(* ===== verification/ToolsFacts.v ===== *)
(** ToolsFacts: the telemetry of the registry stays sound and survives a restart, the
    selection is exact, a disabled tool stays hidden, and the advice to drop a tool is earned. *)
From Stdlib Require Import Sorting.Sorted Sorting.Permutation Structures.OrdersEx.
From S2P Require Import Prelude StateErr PyFloat FloatFacts PyVal PyMath PyPow Config Params Policy Gitops Store StoreFacts Execution Lifecycle Scorer Tools.

(** * Entries *)

(** Assigning a key that is present replaces its entry in place. *)
Lemma dset_split {A} k (v w : A) d : dget k d = Some v ->
  exists d1 d2, d = d1 ++ (k, v) :: d2 /\ dset k w d = d1 ++ (k, w) :: d2 /\ k ∉ dkeys d1.
Proof.
  induction d as [|[k' v'] d IH]; simpl; [done|]. destruct (String.eqb k k') eqn:E.
  - intros [= ->]. apply String.eqb_eq in E as <-. exists [], d. split_and!; [done..|apply not_elem_of_nil].
  - intros H. destruct (IH H) as (d1 & d2 & -> & Hs & Hn). exists ((k', v') :: d1), d2. simpl. rewrite Hs.
    split_and!; [done..|]. apply String.eqb_neq in E. unfold dkeys in *. simpl. set_solver.
Qed.

Lemma dget_in_nodup {A} k (v : A) d : NoDup (dkeys d) -> (k, v) ∈ d -> dget k d = Some v.
Proof. intros Hn Hin. apply VersionFacts.In_dget; [done|by apply list_elem_of_In]. Qed.

(** What the catalog says of a tool, and what never changes. *)
Definition catalog (t : ToolMetadata) :=
  (tm_name t, tm_phase t, tm_description t, tm_required_state_flags t, tm_unlocks t, tm_cache_ttl t).

Definition sound_tool (t : ToolMetadata) : Prop :=
  0 <= tm_success_count t <= tm_call_count t /\ within (Fin 0) 1.0%F (tm_failure_rate t).

(** An entry of a registry and the entry it was seeded as. *)
Definition entry (e0 e : string * ToolMetadata) : Prop :=
  fst e = fst e0 /\ catalog (snd e) = catalog (snd e0) /\ tm_name (snd e) = fst e /\ sound_tool (snd e).

Definition grown (r : ToolRegistry) : Prop := Forall2 entry Tools.seeded r.

Lemma grown_keys r : grown r -> dkeys r = dkeys Tools.seeded.
Proof. intros H. symmetry. induction H as [|e0 e l l' (H & _) _ IH]; simpl; [done|]. by rewrite H, IH. Qed.

Lemma seeded_grown : grown Tools.seeded.
Proof.
  unfold grown. apply Forall_Forall2_diag.
  assert (Forall (fun e => tm_name (snd e) = fst e /\ tm_success_count (snd e) = 0 /\ tm_call_count (snd e) = 0 /\
                           tm_failure_rate (snd e) = 0.0%F) Tools.seeded) as H.
  { unfold Tools.seeded. cbn [Tools.register_many Tools.default_tools fold_left Tools.register Tools.tool tm_name].
    repeat constructor. }
  eapply Forall_impl; [exact H|]. intros e (E & S1 & S2 & S3). split_and!; [done..|]. split; [lia|].
  rewrite S3. split; fconst.
Qed.

Lemma seeded_nodup : NoDup (dkeys Tools.seeded).
Proof. apply NoDup_ListNoDup. vm_compute. repeat constructor; intros H; repeat destruct H as [H|H]; discriminate || done. Qed.

Lemma grown_nodup r : grown r -> NoDup (dkeys r).
Proof. intros H. rewrite (grown_keys r H). apply seeded_nodup. Qed.

Lemma grown_entry r k t : grown r -> dget k r = Some t -> exists e0, e0 ∈ Tools.seeded /\ entry e0 (k, t).
Proof.
  intros H Hk. apply dget_Some_In in Hk. apply list_elem_of_lookup in Hk as [i Hi].
  destruct (Forall2_lookup_r _ _ _ _ _ H Hi) as (e0 & H0 & He). exists e0. split; [|done]. by eapply list_elem_of_lookup_2.
Qed.

(** A change of one tool that respects the catalog. *)
Lemma grown_dset r k t t' : grown r -> dget k r = Some t -> catalog t' = catalog t -> (sound_tool t -> sound_tool t') ->
  grown (dset k t' r).
Proof.
  intros H Hk Hc Hs. destruct (dset_split k t t' r Hk) as (d1 & d2 & -> & -> & _). unfold grown in *.
  apply Forall2_app_inv_r in H as (l1 & l2 & H1 & H2 & E). rewrite E. apply Forall2_app; [done|].
  inversion H2 as [|e0 ? l2' ? He H2']; subst. constructor; [|done].
  destruct He as (E1 & E2 & E3 & E4). cbn [fst snd] in *. split_and!; cbn [fst snd]; [done|by rewrite Hc| |auto].
  injection Hc as Hn _ _ _ _ _. congruence.
Qed.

▶ _Assigned task_: Extract from the listing above the lines between the line containing "destruct (Forall2_lookup_r _" and the line containing "intros H Hk Hc", keeping both of those lines. Output nothing else.

▶ _Solution below_:
  destruct (Forall2_lookup_r _ _ _ _ _ H Hi) as (e0 & H0 & He). exists e0. split; [|done]. by eapply list_elem_of_lookup_2.
Qed.

(** A change of one tool that respects the catalog. *)
Lemma grown_dset r k t t' : grown r -> dget k r = Some t -> catalog t' = catalog t -> (sound_tool t -> sound_tool t') ->
  grown (dset k t' r).
Proof.
  intros H Hk Hc Hs. destruct (dset_split k t t' r Hk) as (d1 & d2 & -> & -> & _). unfold grown in *.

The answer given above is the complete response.